Considering the Regenerative Signals Emitted by Transplanted Stem Cells
Enhanced regeneration can result from introducing new stem cells into a patient, and this effect is the basis for a very broad range of first generation transplant therapies. In most cases the benefit doesn't result from the transplanted stem cells setting forth to create replacement cells for damaged tissue. Instead it is caused by chemical signals produced by the transplanted cells: these signals spur native cell populations to take action. So naturally the next step here is for researchers to gain a good enough understanding of stem cell signals to remove the need for cell transplants, replacing them with a therapy based on introducing the signal molecules directly.
It's very hard to say how rapidly this line of research will progress in comparison to the ongoing development of therapies that involve cells, a field in full swing. But in the long term it seems likely that directly adjusting the state and behavior of a patient's native cells will win out over indirect methods. Using the signals may just be another indirect method to be replaced by something better down the line, such as targeted epigenetic engineering that reprograms specific cell populations without going through any of the evolved signal paths.

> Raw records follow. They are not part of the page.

(** * Chat client: a shallow embedding of the two versions of [App.jsx]

    The repository holds two versions of the React component [App]:
    - the _simple_ variant ([src/App.jsx]): name-based, no validation at
      submit, message id [Date.now()];
    - the _identity-aware_ variant: a hub-assigned [userId], the [yup]
      schema enforced at submit, an [isSubmitting] guard, the
      [UserNameUpdated] event, message id [Date.now() + Math.random()].

    React state is a record; every handler, effect body and continuation of
    an [async] function is a pure function on that record which also
    returns the hub calls it issues.  One [step] is one task of the
    single-threaded event loop: a UI event, a hub event or the settlement of
    a pending hub call, followed by the commit of the next render and the
    effects whose dependencies changed.  In [step] and [run] a handler
    therefore belongs to the render that shows the state it runs in.  A
    handler left over from an earlier render, which is what a second key
    press meets before React has rendered again, is [sendMessageFrom], and
    [runRendered] is the event loop in which commits are tasks of their
    own. *)

From Stdlib Require Import List String Ascii ZArith Bool Arith Lia.
From Stdlib Require Import SpecFloat DecimalString.
Import ListNotations.
Open Scope string_scope.
Open Scope list_scope.
Open Scope nat_scope.

(** ** JavaScript values used by the component *)

Module JS.

(** Strings are sequences of code units; the embedding covers code units
    0..255, on which [WhiteSpace] and [LineTerminator] are TAB, LF, VT,
    FF, CR, SPACE and NBSP. *)
Definition isWhiteSpace (c : ascii) : bool :=
  let n := nat_of_ascii c in
  ((9 <=? n) && (n <=? 13)) || (n =? 32) || (n =? 160).

Fixpoint trimStart (s : string) : string :=
  match s with
  | EmptyString => EmptyString
  | String c s' => if isWhiteSpace c then trimStart s' else s
  end.

Fixpoint trimEnd (s : string) : string :=
  match s with
  | EmptyString => EmptyString
  | String c s' =>
      match trimEnd s' with
      | EmptyString => if isWhiteSpace c then EmptyString else String c EmptyString
      | t => String c t
      end
  end.

(** [s.trim()] *)
Definition trim (s : string) : string := trimEnd (trimStart s).

(** [s.slice(0, n)] for a non-negative [n] *)
Fixpoint slice0 (n : nat) (s : string) : string :=
  match n, s with
  | S n', String c s' => String c (slice0 n' s')
  | _, _ => EmptyString
  end.

(** Truthiness of a string: the empty string is the only falsy one. *)
Definition truthy_string (s : string) : bool :=
  match s with EmptyString => false | String _ _ => true end.

(** The values a user identifier takes: [undefined] (argument or field
    absent), [null] (initial React state) or a number (the database id
    returned by the hub). *)
Inductive Id := Undefined | Null | Num (n : Z).

(** Truthiness: [undefined], [null] and [0] are falsy. *)
Definition truthy (v : Id) : bool :=
  match v with
  | Num n => negb (n =? 0)%Z
  | _ => false
  end.

(** [a === b] *)
Definition strict_eq (a b : Id) : bool :=
  match a, b with
  | Undefined, Undefined => true
  | Null, Null => true
  | Num x, Num y => (x =? y)%Z
  | _, _ => false
  end.

(** IEEE 754 binary64 numbers *)
Definition prec : Z := 53.
Definition emax : Z := 1024.
Definition Number := spec_float.

(** An integer as a Number (rounded to nearest even beyond 2^53). *)
Definition of_Z (z : Z) : Number := binary_normalize prec emax z 0 false.

(** [x + y] on Numbers *)
Definition add (x y : Number) : Number := SFadd prec emax x y.

(** [String(n)] for a natural number *)
Definition of_nat (n : nat) : string := NilEmpty.string_of_uint (Nat.to_uint n).

End JS.

(** ** The part of [yup] the schema uses

    [yup.string()] carries a list of rules in the order in which the chain
    declares them.  [validate] first casts the value (running the
    transforms), then runs the tests on the cast value; with the default
    [abortEarly] the error thrown is that of the first failing test. *)

Module Yup.

Inductive Rule :=
| Trim
| Required (message : string)
| Min (n : nat)
| Max (n : nat).

Definition StringSchema := list Rule.

Definition transform (r : Rule) (value : string) : string :=
  match r with
  | Trim => JS.trim value
  | _ => value
  end.

Definition cast (schema : StringSchema) (value : string) : string :=
  fold_left (fun v r => transform r v) schema value.

Definition test (r : Rule) (value : string) : bool :=
  match r with
  | Trim => String.eqb value (JS.trim value)
  | Required _ => negb (String.length value =? 0)
  | Min n => n <=? String.length value
  | Max n => String.length value <=? n
  end.

(** The message of a failing rule: the one given to [required], the
    default locale's otherwise. *)
Definition message (path : string) (r : Rule) : string :=
  match r with
  | Trim => (path ++ " must be a trimmed string")%string
  | Required m => m
  | Min n => (path ++ " must be at least " ++ JS.of_nat n ++ " characters")%string
  | Max n => (path ++ " must be at most " ++ JS.of_nat n ++ " characters")%string
  end.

But that is a way from here, as the use of stem cells in therapy is still two decades away from its peak usage and effectiveness - if we want to take the standard view of fifty year cycles in broad technologies, waxing to full effectiveness and then waning as they are replaced by something better. The cycle may run faster this century: we'll see whether that is the case or not, something that is determined by the degree to which the timing depends on human organization versus technological capacity. The former isn't speeding up, while the latter is.

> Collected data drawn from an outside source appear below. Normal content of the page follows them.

(** ** Primary and fallback queries *)

Lemma primaryAttempts_again E n left cur a c w :
  (forall i, (i < n)%nat ->
     primaryVerdict (explorer E (ticks w + i) (ReqPrimary a c)) = Again) ->
  primaryAttempts E (n + left) cur a c w =
  primaryAttempts E left (n + cur) a c (sentN (ReqPrimary a c) n w).
Proof.
  revert cur w. induction n as [| n IH]; intros cur w H.
  - reflexivity.
  - change (S n + left)%nat with (S (n + left)).
    change (sentN (ReqPrimary a c) (S n) w)
      with (sentN (ReqPrimary a c) n (sent (ReqPrimary a c) w)).
    rewrite primaryAttempts_step.
    pose proof (H O ltac:(lia)) as H0. rewrite Nat.add_0_r in H0. rewrite H0.
    rewrite IH.
    + now rewrite Nat.add_succ_r.
    + intros i Hi. rewrite ticks_sent.
      replace (S (ticks w) + i)%nat with (ticks w + S i)%nat by lia.
      apply H. lia.
Qed.

Lemma fallbackAttempts_again E n left cur a c w :
  (forall i, (i < n)%nat ->
     fallbackVerdict (explorer E (ticks w + i) (ReqFallback a c)) = Again) ->
  fallbackAttempts E (n + left) cur a c w =
  fallbackAttempts E left (n + cur) a c (sentN (ReqFallback a c) n w).
Proof.
  revert cur w. induction n as [| n IH]; intros cur w H.
  - reflexivity.
  - change (S n + left)%nat with (S (n + left)).
    change (sentN (ReqFallback a c) (S n) w)
      with (sentN (ReqFallback a c) n (sent (ReqFallback a c) w)).
    rewrite fallbackAttempts_step.
    pose proof (H O ltac:(lia)) as H0. rewrite Nat.add_0_r in H0. rewrite H0.
    rewrite IH.
    + now rewrite Nat.add_succ_r.
    + intros i Hi. rewrite ticks_sent.
      replace (S (ticks w) + i)%nat with (ticks w + S i)%nat by lia.
      apply H. lia.
Qed.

Meanwhile, here is an open access paper that illustrates the way in which scientists are presently looking at stem cell signals. The research community is clearly on the way towards a range of these signal compounds repackaged and repurposed as drug candidates to induce exceptional regeneration. I expect that line of development will be well underway by the early 2020s.
hESC-secreted proteins can be enriched for multiple regenerative therapies by heparin-binding
Tissue regeneration and maintenance dramatically and invariably decline with age, eventually causing failure of multiple organ systems in all mammals. In muscle, the loss of tissue regeneration with age is thought to be imposed by signaling changes in the satellite stem cell niche, and interestingly, the aging of stem cell niches is to some extent similar between muscle, brain, blood, and other tissues. Our previous work found that human embryonic stem cells (hESCs) produce soluble secreted molecules that can counteract the age-imposed inhibition of muscle regeneration, an "anti-aging" activity that is lost when the hESCs differentiate.Numerous mitogenic proteins are expressed by hESCs and are known to act through [key regulatory signaling pathways] implicated in the control of adult tissue regeneration. The precise identity of the pro-myogenic factors that are secreted by hESCs and the molecular mechanism of their action in muscle stem and progenitor cells is still work in progress; however, the effects of one of these molecules, FGF-2, was studied here in detail. FGF-2 is known to be secreted by hESCs and is also contained in the growth/expansion medium of embryonic stem cells.
This work builds upon our findings that proteins secreted by hESCs exhibit pro-regenerative activity, and determines that hESC-conditioned medium robustly enhances the proliferation of both muscle and neural progenitor cells. Importantly, this work establishes that it is the proteins that bind heparin which are responsible for the pro-myogenic effects of hESC-conditioned medium, and indicates that this strategy is suitable for enriching the potentially therapeutic factors. Additionally, this work shows that hESC-secreted proteins act independently of the mitogen FGF-2, and suggests that FGF-2 is unlikely to be a pro-aging molecule in the physiological decline of old muscle repair. Moreover, hESC-secreted factors improve the viability of human cortical neurons in an Alzheimer's disease (AD) model, suggesting that these factors can enhance the maintenance and regeneration of multiple tissues in the aging body.
You'll find more on the role of FGF-2 regarding stem cells and aging back in last year's archives. The authors quoted above suggest that past work on FGF-2 can't be the whole picture, based on their observations, and something more complex is taking place - which is the usual story in life science research. Nothing is ever simple.